The XF300/305 only has 1/3" sensors, so to avoid soft images due to diffraction, I recommend that your target f-stop should be between f/2.8 and f/4. Personally, I would never use anything smaller than f/5.6 on these cameras or you will see reduced image quality.

Therefore, you need to choose whichever ND filter will allow you to keep your iris in the f/2.8 to f/4 range. Obviously the right filter to use at any given time will vary as lighting conditions change. There is no right or wrong ND filter to choose.

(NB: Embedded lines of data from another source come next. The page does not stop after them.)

(** ** Python values *)

Inductive exn_class :=
| SaltCloudSystemExit
| SaltCloudException
| SaltCloudNotFound
| SaltCloudConfigError
| TypeError
| KeyError
| IndexError
| AttributeError
| ValueError
| ZeroDivisionError.

(** [text] is a string built by [str.format]; it is kept unrendered, as the
    template and its arguments.  Such strings are only ever sent out (request
    paths, log and exception messages), the code never inspects them. *)
Inductive value :=
| VNone
| VBool (b : bool)
| VInt (z : Z)
| VStr (s : string)
| VList (l : list value)
| VDict (d : list (string * value))
| VExc (c : exn_class) (args : list text)
| VResponse (status : Z) (body : option value)
with text :=
| Val (v : value)
| Format (template : string) (args : list text).

Definition Lit (s : string) : text := Val (VStr s).

(** A raised exception: its class and constructor arguments. *)
Record exn := Exn { exn_class_of : exn_class; exn_args : list text }.

(** The result of running a piece of code. *)
Inductive outcome (A : Type) :=
| Ret (a : A)
| Raise (e : exn)
| OutOfFuel.
Arguments Ret {A} a.
Arguments Raise {A} e.
Arguments OutOfFuel {A}.

Definition raise_msg {A} (c : exn_class) (msg : string) : outcome A :=
  Raise (Exn c [Lit msg]).

Definition obind {A B} (o : outcome A) (k : A -> outcome B) : outcome B :=
  match o with
  | Ret a => k a
  | Raise e => Raise e
  | OutOfFuel => OutOfFuel
  end.

(** Truth value of an object ([bool(x)]). *)
Definition truthy (v : value) : bool :=
  match v with
  | VNone => false
  | VBool b => b
  | VInt z => negb (z =? 0)
  | VStr s => negb (String.eqb s "")
  | VList l => match l with [] => false | _ => true end
  | VDict d => match d with [] => false | _ => true end
  | VExc _ _ => true
  | VResponse st _ => negb ((400 <=? st) && (st <? 600))
  end.

(** [dict] lookup by key on the association list of a JSON object. *)
Fixpoint assoc (k : string) (d : list (string * value)) : option value :=
  match d with
  | [] => None
  | (k', v) :: d' => if String.eqb k k' then Some v else assoc k d'
  end.

Definition has_key (k : string) (d : list (string * value)) : bool :=
  match assoc k d with
  | Some _ => true
  | None => false
  end.

(** [a == b].  [True == 1] and [False == 0] hold, as in Python; exception
    and response objects compare by identity, and two of them are never the
    same object here. *)
Fixpoint py_eq (a b : value) {struct a} : bool :=
  match a, b with
  | VNone, VNone => true
  | VBool x, VBool y => Bool.eqb x y
  | VBool x, VInt y => (if x then 1 else 0) =? y
  | VInt x, VBool y => x =? (if y then 1 else 0)
  | VInt x, VInt y => x =? y
  | VStr x, VStr y => String.eqb x y
  | VList l, VList l' =>
      (fix go (l l' : list value) : bool :=
         match l, l' with
         | [], [] => true
         | x :: l, y :: l' => py_eq x y && go l l'
         | _, _ => false
         end) l l'
  | VDict d, VDict d' =>
      (Nat.eqb (length d) (length d')) &&
      (fix go (d : list (string * value)) : bool :=
         match d with
         | [] => true
         | (k, v) :: d =>
             match assoc k d' with
             | Some v' => py_eq v v' && go d
             | None => false
             end
         end) d
  | _, _ => false
  end.

(** [d.get(k, default)]; only a dict has the method. *)
Definition py_get (v : value) (k : string) (default : value) : outcome value :=
  match v with
  | VDict d => Ret (match assoc k d with Some x => x | None => default end)
  | _ => raise_msg AttributeError "object has no attribute 'get'"
  end.

(** [v[k]] with a string key. *)
Definition py_item (v : value) (k : string) : outcome value :=
  match v with
  | VDict d =>
      match assoc k d with
      | Some x => Ret x
      | None => Raise (Exn KeyError [Lit k])
      end
  | VList _ | VStr _ =>
      raise_msg TypeError "indices must be integers or slices, not str"
  | _ => raise_msg TypeError "object is not subscriptable"
  end.

(** [v[0]]. *)
Definition py_first (v : value) : outcome value :=
  match v with
  | VList (x :: _) => Ret x
  | VList [] => raise_msg IndexError "list index out of range"
  | VStr (String c _) => Ret (VStr (String c ""))
  | VStr "" => raise_msg IndexError "string index out of range"
  | VDict d =>
      (* a JSON object has string keys only, so the key 0 is never there *)
      Raise (Exn KeyError [Val (VInt 0)])
  | _ => raise_msg TypeError "object is not subscriptable"
  end.

(** Substring test, for [k in s] on strings. *)
Fixpoint is_prefix (p s : string) : bool :=
  match p, s with
  | EmptyString, _ => true
  | String a p', String b s' => Ascii.eqb a b && is_prefix p' s'
  | String _ _, EmptyString => false
  end.

Fixpoint contains (p s : string) : bool :=
  is_prefix p s ||
  match s with
  | EmptyString => false
  | String _ s' => contains p s'
  end.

As for the right zebra settings to use, that totally depends on the paint settings you have on your camera, and what you are measuring with the zebras. I generally use 98% but you have to know WHAT part of the image you are measuring with the zebras. Do you want to see zebras appear on white? middle gray? faces? who's face? etc. Setting proper exposure is more complicated that just saying "use ____ zebra."

As for shutter speed, you should never adjust shutter speed to change the exposure. Yes, changing the shutter speed will change the exposure, but that should not be the reason you are changing the shutter speed. Set it once and leave it alone. A shutter speed that is too fast will result in a strobing effect that looks bad, and a shutter speed that is too slow will have excessive motion blur. There is a very narrow range of shutter speed on a video that looks "normal".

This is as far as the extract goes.